*** Opening THE RECORDS ***
(* ===== verification/Attribution.v ===== *)
(** * Attribution: from query events to routes

    Models the [Hints] class of [src/src/native/dns-attribution.h]: the table of
    attribution evidence per name and type, its operations, and the decision
    whether a query goes to the tunnel, direct, or nowhere.  Every
    [steady_clock::now()] the source reads is an argument, in nanoseconds; the
    ordering barrier, during which the lock is released, splits [take] and
    [directAnswerUnsafe] into the part before it and the part after it. *)
From S2P Require Import Prelude Numbers DnsWire.

Abbreviation time := Z (only parsing).
Definition seconds (n : Z) : Z := n * 1000000000.
Definition milliseconds (n : Z) : Z := n * 1000000.

Definition kMaxHints : nat := 4096.
Definition kLatestGeneration : Z := 2 ^ 64 - 1.

Inductive Decision := Undecided | Direct | Tunnel.
#[export] Instance decision_eq_dec : EqDecision Decision.
Proof. solve_decision. Defined.

(** [struct Pending]; the field names carry a prefix only where they would
    clash. *)
Record Pending := {
  tunnel : bool; selected : bool; selectedAnswered : bool; generation : Z; direct : bool;
  unknownUntil : Z; answered : bool; decision : Decision; expires : Z; answeredAt : Z; selectedAnsweredAt : Z
}.

Definition fresh : Pending :=
  {| tunnel := false; selected := false; selectedAnswered := false; generation := 0; direct := false;
     unknownUntil := 0; answered := false; decision := Undecided; expires := 0; answeredAt := 0; selectedAnsweredAt := 0 |}.

Record Hints := {
  nextExpiry : Z; overloadedUntil : Z; directBlockedUntil : Z;
  included : gset (list Z); reuseWindow : Z;
  sequence : Z; processed : Z; checked : Z; generations : Z;
  hints : gmap (list Z) Pending
}.

(** A new object: no evidence, nothing blocked. *)
Definition newHints (apps : gset (list Z)) (window : Z) : Hints :=
  {| nextExpiry := 0; overloadedUntil := 0; directBlockedUntil := 0; included := apps; reuseWindow := window;
     sequence := 0; processed := 0; checked := 0; generations := 0; hints := ∅ |}.
(* ===== verification/Sockets.v ===== *)
(** * Sockets: waiting for a socket under a deadline

    Models [socketReady] and [connectBefore] of [src/src/native/dns-sockets.h]:
    the loop of bounded [select] calls that also watches the running flag, and a
    connection made under the same deadline.  One entry per turn of the loop says
    what the system answers; times are microseconds of the steady clock. *)
From S2P Require Import Prelude.

(** One turn: the running flag, the clock, what [select] returns and whether it
    reports the socket among the errors. *)
Record select_turn := { se_running : bool; se_now : Z; se_result : Z; se_error : bool }.

Definition SOCKET_ERROR : Z := -1.
Definition kSlice : Z := 200000.

(** The wait of a turn. *)
Definition slice (deadline now : Z) : Z := Z.min (deadline - now) kSlice.

(** The answer and the waits asked for; no answer if the turns end first. *)
Fixpoint socketReady (turns : list select_turn) (deadline : Z) : option bool * list Z :=
  match turns with
  | [] => (None, [])
  | t :: turns =>
      if negb (se_running t) then (Some false, [])
      else if deadline - se_now t <=? 0 then (Some false, [])
      else
        let wait := slice deadline (se_now t) in
        if (se_result t =? SOCKET_ERROR) || se_error t then (Some false, [wait])
        else if 0 <? se_result t then (Some true, [wait])
        else let '(r, waits) := socketReady turns deadline in (r, wait :: waits)
  end.

Definition WSAEWOULDBLOCK : Z := 10035.

(** [connectBefore]: what [connect] returns, the error it leaves, and the answer
    of [getsockopt] with the socket's own error. *)
Definition connectBefore (connected : bool) (error : Z) (turns : list select_turn) (deadline : Z) (sockopt : option Z) : option bool :=
  if connected then Some true
  else if negb (error =? WSAEWOULDBLOCK) then Some false
  else
    match fst (socketReady turns deadline) with
    | Some true => Some (match sockopt with Some e => e =? 0 | None => false end)
    | other => other
    end.

(** ** Deadlines *)

(** What time does between two turns: a [select] that finds nothing lasts its
    whole wait. *)
Fixpoint elapses (deadline : Z) (turns : list select_turn) : Prop :=
  match turns with
  | t :: ((t' :: _) as rest) => se_now t + slice deadline (se_now t) <= se_now t' /\ elapses deadline rest
  | _ => True
  end.

Lemma ready_waits turns deadline w : w ∈ (socketReady turns deadline).2 -> 0 < w <= kSlice.
Proof.
  induction turns as [|t turns IH]; cbn [socketReady]; [by intros ?%elem_of_nil|]. destruct (negb _); [by intros ?%elem_of_nil|].
  destruct (Z.leb_spec (deadline - se_now t) 0); [by intros ?%elem_of_nil|].
  assert (0 < slice deadline (se_now t) <= kSlice) as Hs by (unfold slice, kSlice; lia).
  cbv zeta. destruct (_ || _); [by intros ->%list_elem_of_singleton|]. destruct (0 <? _); [by intros ->%list_elem_of_singleton|].
  destruct (socketReady turns deadline) as [r waits]. cbn [snd] in *. rewrite elem_of_cons. intros [->|Hw]; [done|by apply IH].
Qed.

(** After [n] turns that find nothing, [n] slices have passed or the deadline
    has. *)
Lemma ready_progress turns deadline n :
  elapses deadline turns -> (forall t, head turns = Some t -> deadline - se_now t <= kSlice * Z.of_nat n) ->
  (n < length turns)%nat -> fst (socketReady turns deadline) <> None.
Proof.
  revert turns. induction n as [|n IH]; intros [|t turns] He Hh Hn; simpl in Hn; try lia; cbn [socketReady].
  - destruct (negb _); [done|]. specialize (Hh t eq_refl). rewrite (proj2 (Z.leb_le _ _)) by lia. done.
  - destruct (negb _); [done|]. destruct (Z.leb_spec (deadline - se_now t) 0); [done|]. cbv zeta.
    destruct (_ || _); [done|]. destruct (0 <? _); [done|]. assert (fst (socketReady turns deadline) <> None) as Hr.
    { destruct turns as [|t' turns]; [simpl in Hn; lia|]. destruct He as [Ht He]. apply IH; [done| |simpl in *; lia].
      intros t1 [= <-]. specialize (Hh t eq_refl). unfold slice, kSlice in *. lia. }
    by destruct (socketReady turns deadline).
Qed.

(** A wait for a socket ends by its deadline, and notices a stop.  Every
    [select] is given more than nothing and at most 200 milliseconds, a wait that
    answers "ready" had the running flag set and time left at its last turn, and
    whatever the socket does, the loop ends after at most one turn more than the
    slices that fit before the deadline. *)
Theorem wait_bounded turns deadline n :
  elapses deadline turns -> (forall t, head turns = Some t -> deadline - se_now t <= kSlice * Z.of_nat n) ->
  (n < length turns)%nat ->
  (exists answer, fst (socketReady turns deadline) = Some answer /\
     (answer = true -> exists t, t ∈ turns /\ se_running t = true /\ se_now t < deadline /\ 0 < se_result t /\ se_error t = false)) /\
  (forall w, w ∈ (socketReady turns deadline).2 -> 0 < w <= kSlice).
Proof.
  intros He Hh Hn. split; [|intros w; apply ready_waits].
  pose proof (ready_progress turns deadline n He Hh Hn) as Hp. destruct (fst (socketReady turns deadline)) as [answer|] eqn:E; [|done].
  exists answer. split; [done|]. intros ->. clear -E. induction turns as [|t turns IH]; cbn [socketReady] in E; [done|].
  destruct (se_running t) eqn:Er; cbn [negb] in E; [|done]. destruct (Z.leb_spec (deadline - se_now t) 0); [done|]. cbv zeta in E.
  destruct (se_result t =? SOCKET_ERROR); cbn [orb] in E; [done|]. destruct (se_error t) eqn:Ee; [done|].
  destruct (Z.ltb_spec 0 (se_result t)); [exists t; split; [by left|]; split; [done|]; split; [lia|done]|].
  destruct (socketReady turns deadline) as [r waits]. destruct (IH E) as (t' & Ht' & H'). exists t'. split; [by right|done].
Qed.

(** Half a second without an answer. *)
Definition quiet_turns : list select_turn :=
  map (fun now => {| se_running := true; se_now := now; se_result := 0; se_error := false |}) [0; 200000; 400000; 500000].

Lemma wait_bounded_witness :
  (3 < length quiet_turns)%nat /\ fst (socketReady quiet_turns 500000) = Some false /\ (socketReady quiet_turns 500000).2 = [200000; 200000; 100000] /\
  (forall w, w ∈ (socketReady quiet_turns 500000).2 -> 0 < w <= kSlice).
Proof.
  split; [simpl; lia|]. split; [reflexivity|]. split; [reflexivity|].
  apply (wait_bounded quiet_turns 500000 3); [vm_compute; intuition discriminate| |simpl; lia]. intros t [= <-]. vm_compute. discriminate.
Defined.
*** Closing THE RECORDS ***
-- TASK ITEM --
Output the lines of the records above exactly as they appear, from the line containing "Proof. solve_decision. Defined." through the line containing "(** The wait of a turn. *)".

-- SOLUTION TO THE PROBLEM --
Proof. solve_decision. Defined.

(** [struct Pending]; the field names carry a prefix only where they would
    clash. *)
Record Pending := {
  tunnel : bool; selected : bool; selectedAnswered : bool; generation : Z; direct : bool;
  unknownUntil : Z; answered : bool; decision : Decision; expires : Z; answeredAt : Z; selectedAnsweredAt : Z
}.

Definition fresh : Pending :=
  {| tunnel := false; selected := false; selectedAnswered := false; generation := 0; direct := false;
     unknownUntil := 0; answered := false; decision := Undecided; expires := 0; answeredAt := 0; selectedAnsweredAt := 0 |}.

Record Hints := {
  nextExpiry : Z; overloadedUntil : Z; directBlockedUntil : Z;
  included : gset (list Z); reuseWindow : Z;
  sequence : Z; processed : Z; checked : Z; generations : Z;
  hints : gmap (list Z) Pending
}.

(** A new object: no evidence, nothing blocked. *)
Definition newHints (apps : gset (list Z)) (window : Z) : Hints :=
  {| nextExpiry := 0; overloadedUntil := 0; directBlockedUntil := 0; included := apps; reuseWindow := window;
     sequence := 0; processed := 0; checked := 0; generations := 0; hints := ∅ |}.
(* ===== verification/Sockets.v ===== *)
(** * Sockets: waiting for a socket under a deadline

    Models [socketReady] and [connectBefore] of [src/src/native/dns-sockets.h]:
    the loop of bounded [select] calls that also watches the running flag, and a
    connection made under the same deadline.  One entry per turn of the loop says
    what the system answers; times are microseconds of the steady clock. *)
From S2P Require Import Prelude.

(** One turn: the running flag, the clock, what [select] returns and whether it
    reports the socket among the errors. *)
Record select_turn := { se_running : bool; se_now : Z; se_result : Z; se_error : bool }.

Definition SOCKET_ERROR : Z := -1.
Definition kSlice : Z := 200000.

(** The wait of a turn. *)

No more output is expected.